We had read all about the controversy before we saw the film. But when we saw the film, we were actually quite surprised. Like Pierce, we thought the film’s “portrayal of Lyndon Johnson was even worse” than we had expected.
Other people’s reactions may differ. What is sad is the way we pseudo-liberals struggled to disappear this problem even after we started agreeing that the portrait of Johnson was “off.”
Everyone does it, we happily said. It’s a composite character, Walsh explained. And Pierce recovered from his judgment that the portrait of Johnson didn’t rise to the level of “inexcusable.”
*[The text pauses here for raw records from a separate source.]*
Lemma decision_depends_on_status_set_witness :
  key (story "P-5" "To Do" ["Blocked"; "done"; "Done"])
  = key (mkIssue "P-5" "To Do" "Bug" [mkSubtask "DONE"; mkSubtask "BLOCKED"])
  ∧ subtaskStatuses (story "P-5" "To Do" ["Blocked"; "done"; "Done"])
    = subtaskStatuses (mkIssue "P-5" "To Do" "Bug" [mkSubtask "DONE"; mkSubtask "BLOCKED"])
  ∧ updateStatusIfNeeded (server [] (λ _, []))
      (story "P-5" "To Do" ["Blocked"; "done"; "Done"]) false start
    = updateStatusIfNeeded (server [] (λ _, []))
        (mkIssue "P-5" "To Do" "Bug" [mkSubtask "DONE"; mkSubtask "BLOCKED"]) false start.
Proof.
  assert (Hset : subtaskStatuses (story "P-5" "To Do" ["Blocked"; "done"; "Done"])
                 = subtaskStatuses (mkIssue "P-5" "To Do" "Bug"
                                      [mkSubtask "DONE"; mkSubtask "BLOCKED"])).
  { apply (bool_decide_unpack _). vm_compute. exact I. }
  split; [reflexivity|]. split; [exact Hset|].
  exact (proj2 (decision_depends_on_status_set (server [] (λ _, []))
                  (story "P-5" "To Do" ["Blocked"; "done"; "Done"])
                  (mkIssue "P-5" "To Do" "Bug" [mkSubtask "DONE"; mkSubtask "BLOCKED"])
                  false start eq_refl eq_refl Hset)).
Defined.

(** X10.  Evaluating again after the move: when [upper] leaves the four
    modifiable statuses as they are, and the issue of modifiable status has
    the matched target [target], then the issue as it is once its status is
    [target], subtasks unchanged, is left alone by the next evaluation: no
    call, False returned, dry run or not. *)
Theorem second_evaluation_is_noop {up : Upper} {B : Type} (jira : JIRA B) (issue : Issue)
    (dryrun : bool) (target : string) (r : Run B) :
  (∀ s, s ∈ MODIFIABLE_STATUS → upper s = s) →
  matchedTarget issue = Some target →
  updateStatusIfNeeded jira (with_status issue target) dryrun r
  = (Return false,
     after r [Log INFO (StatusChangeResult (key issue) target target false)]).
Proof.
  intros Hfix Htarget.
  assert (Hmod : target ∈ MODIFIABLE_STATUS).
  { pose proof (matchedTarget_in_table issue target Htarget) as Htable.
    unfold MODIFIABLE_STATUS. set_solver. }
  apply (same_string_is_noop jira (with_status issue target)).
  - simpl. by rewrite (Hfix _ Hmod).
  - change (status_name (with_status issue target)) with target.
    rewrite <- Htarget. by apply matchedTarget_ext.
Qed.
(“But, having seen the movie now, this seems like less of a real problem than it seemed in the abstract,” he said.)
Some of us even said that it was good that the portrait of Johnson was wrong. At TPM, Professor Railton presented the logic of a ditto-head tribe:
PROFESSOR RAILTON (1/19/15): Having seen Selma, I have to agree that it does distort history, making Johnson into more of a villain than seems justified by the historical record as it exists. And I believe doing so was a correct and necessary choice.Wonderfully, the headline said this:
“Selma Did Distort History—And Was Right To Do So”
Alas! Some of us are so tribal now that we’ll say the professor makes sense!
Selma didn’t strike us as a great film. For our money, DuVernay got very little out of some of the most amazing events in human history.
That doesn’t mean that she’s a bad person. It simply means that we didn’t think Selma was a great film.
At this point, such thoughts will rarely occur in our tribe, which is increasingly unintelligent and ruthlessly ditto-headed:
For us liberals, every loss must be a snub, and every snub must be racial. It simply can’t be that five other actors, or five other directors, may have done better jobs.
In our tribal ruminations, we won’t mention all the other black actors who were nominated in recent years. We won’t mention the snub of the old white male guy Eastwood.
In all that, though, our favorite moment came from the young Yale grad who kept saying that Selma was “fiction.”
She didn’t call it historical fiction, a term that’s slippery enough in itself. (For ourselves, we’d recommend describing a film like Selma as an “historical drama.”)
To this over-schooled young kid, the feature film Selma is “fiction!” So it goes as our big newspapers keeps hiring credentials from Yale, and as our tribal mumbo-jumbo just keeps gaining ground on Rush.
Will progressive interests be served this way? Everything is possible, but we find that quite hard to believe.